「……はっくしゅっ!」
「おや、風邪ですか?フロイド」
飛行術の授業が終わり、昼休みまで残り一限となった頃、使っていた箒を戻そうとしていたジェイド・リーチは、たまたまクラスの合同で一緒になった双子の片割れであるフロイド・リーチに声を掛けた。
先程から何度もくしゃみをしている彼は、目尻に生理的な涙を滲ませながら、スンと鼻をすすった。
「んん~わかんね。
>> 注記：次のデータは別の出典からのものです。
(* ===== verification/Intents.v ===== *)
(** The Scheduler contract, part 5: declarative intents, multi-intents and
    pre-cognitive intents (scheduler/src/intents.rs). *)

From S2P Require Import Prelude Sdk Types SchedulerState.
From stdpp Require Import pretty.
#[local] Open Scope N_scope.

Implicit Types (e : env K) (w : world K) (s : State) (Q : unit → world K → Prop) (E : string → Prop).

Section code.
Context `{Sdk}.

(** ** Intents *)

Definition get_intent (id : N) : M K Intent :=
  s ← get_st; sv_get empty_intent (intent_by_id s !! id).
Definition set_intent (id : N) (i : Intent) : M K unit :=
  modify (λ s : State, s <| intent_by_id ::= <[id := i]> |>).

(** [transfers.len() == 1] and [transfers.get(0)]. *)
Definition single_transfer e (msg : string) : M K payment :=
  match esdt_transfers e with [p] => mret p | _ => throw msg end.

Definition deadline_bound : N := 10000000000.

Definition create_intent e (token_out : token_id) (min_return deadline solver_fee : N) : M K N :=
  require_not_paused;;
  require (egld_value e = solver_fee)
    "XCRON-PROTECT: EGLD adjunto debe coincidir exactamente con el solver_fee";;
  esdt_transfer ← single_transfer e "Must receive exactly 1 ESDT token";
  let token_in := token_identifier esdt_transfer in
  let amount_in := amount esdt_transfer in
  require (0 < amount_in) "Amount in must be greater than 0";;
  s ← get_st;
  require (token_in ∈ accepted_payment_tokens s)
    "XCRON-PROTECT: Token is not in the strict Whitelist. Poisoned Token Attack blocked.";;
  require (deadline < deadline_bound)
    "XCRON-PROTECT: Deadline debe estar en segundos (Linux Epoch), no en milisegundos";;
  require (timestamp e < deadline) "XCRON-PROTECT: Deadline must be in the future";;
  let intent_id := u64_add (intent_nonce s) 1 in
  modify (λ s : State, s <| intent_nonce := intent_id |>);;
  set_intent intent_id
    (MkIntent intent_id (caller e) token_in amount_in token_out min_return deadline solver_fee
       IntentPending None);;
  emit (intent_created_event intent_id (caller e));;
  mret intent_id.

(** [if fee > 0 { direct_egld(to, fee) }] *)
Definition pay_fee (to : address) (fee : N) : M K unit :=
  if decide (0 < fee) then direct_egld to fee else mret ().

Definition cancel_intent e (intent_id : N) : M K unit :=
  not_payable e;;
  intent ← get_intent intent_id;
  require (in_owner intent = caller e) "Only owner can cancel";;
  require (in_status intent = IntentPending) "Intent not pending";;
  set_intent intent_id (intent <| in_status := IntentCancelled |>);;
  direct_esdt (caller e) (in_token_in intent) 0 (in_amount_in intent);;
  pay_fee (caller e) (in_solver_fee intent).

Definition solve_intent e (intent_id : N) : M K unit :=
  require_registered_keeper (caller e);;
  intent ← get_intent intent_id;
  require (in_status intent = IntentPending) "XCRON-PROTECT: Intent not pending";;
  require (timestamp e ≤ in_deadline intent) "XCRON-PROTECT: Intent expired";;
  r ← single_fungible_esdt e;
  let '(payment_token, payment_amount) := r in
  require (payment_token = in_token_out intent) "XCRON-PROTECT: Token invalido aportado por el Solver";;
  require (in_min_return intent ≤ payment_amount)
    "XCRON-PROTECT: Slippage no cumplido (Zero-Score Hack evitado)";;
  set_intent intent_id (intent <| in_status := IntentSettled |> <| in_settled_by := Some (caller e) |>);;
  direct_esdt (in_owner intent) payment_token 0 payment_amount;;
  direct_esdt (caller e) (in_token_in intent) 0 (in_amount_in intent);;
  pay_fee (caller e) (in_solver_fee intent).

(** ** Multi-intents *)

Definition get_multi_intent (id : N) : M K MultiIntent :=
  s ← get_st; sv_get empty_multi_intent (multi_intent_by_id s !! id).
Definition set_multi_intent (id : N) (i : MultiIntent) : M K unit :=
  modify (λ s : State, s <| multi_intent_by_id ::= <[id := i]> |>).

(** The nested loops over [i < j]: no two outcomes name the same token. *)
Fixpoint require_distinct (outcomes : list MultiIntentOutcome) : M K unit :=
  match outcomes with
  | [] => mret ()
  | o :: rest =>
      (fix inner (js : list MultiIntentOutcome) : M K unit :=
         match js with
         | [] => mret ()
         | o' :: js' =>
             require (mo_token_out o ≠ mo_token_out o')
               "XCRON-PROTECT: Duplicate tokens in MultiIntent outcomes not allowed";;
             inner js'
         end) rest;;
      require_distinct rest
  end.

Definition create_multi_intent e (outcomes : list MultiIntentOutcome) (deadline solver_fee : N) : M K N :=
  require_not_paused;;
  require (egld_value e = solver_fee) "XCRON-PROTECT: EGLD payment must match solver_fee";;
  esdt_transfer ← single_transfer e "Must receive exactly 1 ESDT token as input";
  let token_in := token_identifier esdt_transfer in
  let amount_in := amount esdt_transfer in
  s ← get_st;
  require (token_in ∈ accepted_payment_tokens s) "XCRON-PROTECT: Input token not whitelisted";;
  require (0 < length outcomes)%nat "XCRON-PROTECT: Outcomes cannot be empty";;
  require (length outcomes ≤ 5)%nat "XCRON-PROTECT: Too many outcomes (max 5)";;
  require_distinct outcomes;;
  require (deadline < deadline_bound) "XCRON-PROTECT: Deadline must be in seconds";;
  require (timestamp e < deadline) "XCRON-PROTECT: Deadline must be in the future";;
  let intent_id := u64_add (multi_intent_nonce s) 1 in
  modify (λ s : State, s <| multi_intent_nonce := intent_id |>);;
  set_multi_intent intent_id
    (MkMultiIntent intent_id (caller e) token_in amount_in outcomes deadline solver_fee
       IntentPending None);;
  emit (multi_intent_created_event intent_id (caller e));;
  mret intent_id.

Definition cancel_multi_intent e (intent_id : N) : M K unit :=
  not_payable e;;
  intent ← get_multi_intent intent_id;
  require (mi_owner intent = caller e) "Only owner can cancel";;
  require (mi_status intent = IntentPending) "Intent not pending";;
  set_multi_intent intent_id (intent <| mi_status := IntentCancelled |>);;
  direct_esdt (caller e) (mi_token_in intent) 0 (mi_amount_in intent);;
  pay_fee (caller e) (mi_solver_fee intent).

Definition at_index (msg : string) (i : nat) : string := (msg +:+ pretty i)%string.

(** The payments match the outcomes one by one; [i] is the loop index.  The
    lengths have been compared, so [payments.get(i)] is in range. *)
Fixpoint check_outcomes (i : nat) (outcomes : list MultiIntentOutcome) (payments : list payment) : M K unit :=
  match outcomes with
  | [] => mret ()
  | o :: os =>
      match payments with
      | [] => throw "index out of range"
      | p :: ps =>
          require (token_identifier p = mo_token_out o) (at_index "XCRON-PROTECT: Token mismatch at index " i);;
          require (mo_min_return o ≤ amount p) (at_index "XCRON-PROTECT: Slippage condition failed at index " i);;
          check_outcomes (S i) os ps
      end
  end.

Fixpoint forward_payments (to : address) (payments : list payment) : M K unit :=
  match payments with
  | [] => mret ()
  | p :: ps => direct_esdt to (token_identifier p) 0 (amount p);; forward_payments to ps
  end.

Definition solve_multi_intent e (intent_id : N) : M K unit :=
  require_registered_keeper (caller e);;
  intent ← get_multi_intent intent_id;
  require (mi_status intent = IntentPending) "XCRON-PROTECT: Intent not pending";;
  require (timestamp e ≤ mi_deadline intent) "XCRON-PROTECT: Intent expired";;
  let payments := esdt_transfers e in
  require (length payments = length (mi_outcomes intent))
    "XCRON-PROTECT: Number of tokens doesn't match requirements";;
  check_outcomes 0 (mi_outcomes intent) payments;;
  set_multi_intent intent_id
    (intent <| mi_status := IntentSettled |> <| mi_settled_by := Some (caller e) |>);;
  emit (multi_intent_settled_event intent_id (caller e));;
  forward_payments (mi_owner intent) payments;;
  direct_esdt (caller e) (mi_token_in intent) 0 (mi_amount_in intent);;
  pay_fee (caller e) (mi_solver_fee intent).

(** ** Pre-cognitive intents *)

Definition get_pre_cognitive (id : N) : M K PreCognitiveIntent :=
  s ← get_st; sv_get empty_pre_cognitive (pre_cognitive_intent_by_id s !! id).
Definition set_pre_cognitive (id : N) (i : PreCognitiveIntent) : M K unit :=
  modify (λ s : State, s <| pre_cognitive_intent_by_id ::= <[id := i]> |>).

Definition create_pre_cognitive_intent e (merkle_root : hash) (deadline keeper_fee : N) : M K N :=
  require_not_paused;;
  require (egld_value e = keeper_fee)
    "XCRON-PROTECT: EGLD adjunto debe coincidir exactamente con el keeper_fee";;
  esdt_transfer ← single_transfer e "Must receive exactly 1 ESDT token";
  let token_in := token_identifier esdt_transfer in
  let amount_in := amount esdt_transfer in
  require (0 < amount_in) "Amount in must be greater than 0";;
  require (deadline < deadline_bound) "XCRON-PROTECT: Deadline must be in Linux Epoch seconds";;
  require (timestamp e < deadline) "XCRON-PROTECT: Deadline must be in the future";;
  s ← get_st;
  let intent_id := u64_add (pre_cognitive_intent_nonce s) 1 in
  modify (λ s : State, s <| pre_cognitive_intent_nonce := intent_id |>);;
  set_pre_cognitive intent_id
    (MkPreCognitiveIntent intent_id (caller e) token_in amount_in merkle_root deadline keeper_fee
       PcPending None);;
  mret intent_id.

Definition cancel_pre_cognitive_intent e (intent_id : N) : M K unit :=
  not_payable e;;
  intent ← get_pre_cognitive intent_id;
  require (pc_owner intent = caller e) "Only owner can cancel";;
  require (pc_status intent = PcPending) "Intent not pending";;
  set_pre_cognitive intent_id (intent <| pc_status := PcCancelled |>);;
  direct_esdt (caller e) (pc_token_in intent) 0 (pc_amount_in intent);;
  pay_fee (caller e) (pc_keeper_fee intent).

(** The arguments of a leaf, each behind its length in 4 big-endian bytes
    ([as u32]). *)
Definition append_arg (buf arg : bytes) : bytes :=
  buf ++ be_bytes 4 (N.of_nat (length arg) mod u32_mod) ++ arg.

Definition encode_leaf (target_contract : address) (target_endpoint : bytes)
    (target_args : list bytes) (expected_token_out : token_id) (min_return : N) : bytes :=
  let buf := top_encode_into [] (EncAddr target_contract) in
  let buf := top_encode_into buf (EncBuf target_endpoint) in
  let buf := foldl append_arg buf target_args in
  let buf := top_encode_into buf (EncBuf (string_bytes expected_token_out)) in
  top_encode_into buf (EncNum min_return).

(** The comparison loop of [verify_merkle_proof]. *)
Fixpoint is_less (a b : bytes) : bool :=
  match a, b with
  | x :: a', y :: b' => if x <? y then true else if y <? x then false else is_less a' b'
  | _, _ => false
  end.

Definition merkle_prefix : N := 1.

Definition merkle_step (current_hash sibling : bytes) : bytes :=
  sha256 (merkle_prefix ::
    if is_less current_hash sibling then current_hash ++ sibling else sibling ++ current_hash).

Definition verify_merkle_proof (leaf_hash : hash) (proof : list hash) (root : hash) : bool :=
  bool_decide (foldl merkle_step leaf_hash proof = root).

Definition execute_pre_cognitive_leaf e (intent_id : N) (merkle_proof : list hash)
    (target_contract : address) (target_endpoint : bytes) (target_args : list bytes)
    (expected_token_out : token_id) (min_return : N) : M K unit :=
  require_registered_keeper (caller e);;
  intent ← get_pre_cognitive intent_id;
  require (pc_status intent = PcPending) "XCRON-PROTECT: Intent not pending";;
  require (timestamp e ≤ pc_deadline intent) "XCRON-PROTECT: Intent expired";;
  let leaf_hash := sha256 (encode_leaf target_contract target_endpoint target_args
                             expected_token_out min_return) in
  require (verify_merkle_proof leaf_hash merkle_proof (pc_merkle_root intent) = true)
    "XCRON-PROTECT: Invalid Merkle Proof (Condition not met or AI didn't sign this leaf)";;
  r ← single_fungible_esdt e;
  let '(payment_token, payment_amount) := r in
  require (payment_token = expected_token_out) "XCRON-PROTECT: Invalid execution outcome token";;
  require (min_return ≤ payment_amount) "XCRON-PROTECT: Slippage condition not matched";;
  set_pre_cognitive intent_id
    (intent <| pc_status := PcExecuted |> <| pc_executed_by := Some (caller e) |>);;
  direct_esdt (pc_owner intent) payment_token 0 payment_amount;;
  direct_esdt (caller e) (pc_token_in intent) 0 (pc_amount_in intent);;
  pay_fee (caller e) (pc_keeper_fee intent).
End code.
さっきからくしゃみが止まんねえの、ちょ~ウゼ、っ……はあっくしょ!」
「ふむ……失礼」
顎に手を当てながら少し考えて、ジェイドは再び身体をくの字に折り曲げて盛大にくしゃみをする彼の額に手を当てた。
「熱は無いようですね、今日は早めに寝て休息を取った方がいいでしょう」
「……っくしっ!うう゛~……そうする」
くしゃみの衝撃で痛む鼻を摘まみながら、フロイドは不満げに頷いた。
「箒は僕が直しておきますね」
「へっくしっ!んん゛っ、お願い」
ジェイドはフロイドが渡した箒を受け取ると、二つの箒を戻しにその場から去っていった。
「なんなんだよこれ……」
その場に一人立ち止まったフロイドは、腹部に広がる僅かな違和感に首を捻りながら、自分の腹を擦った。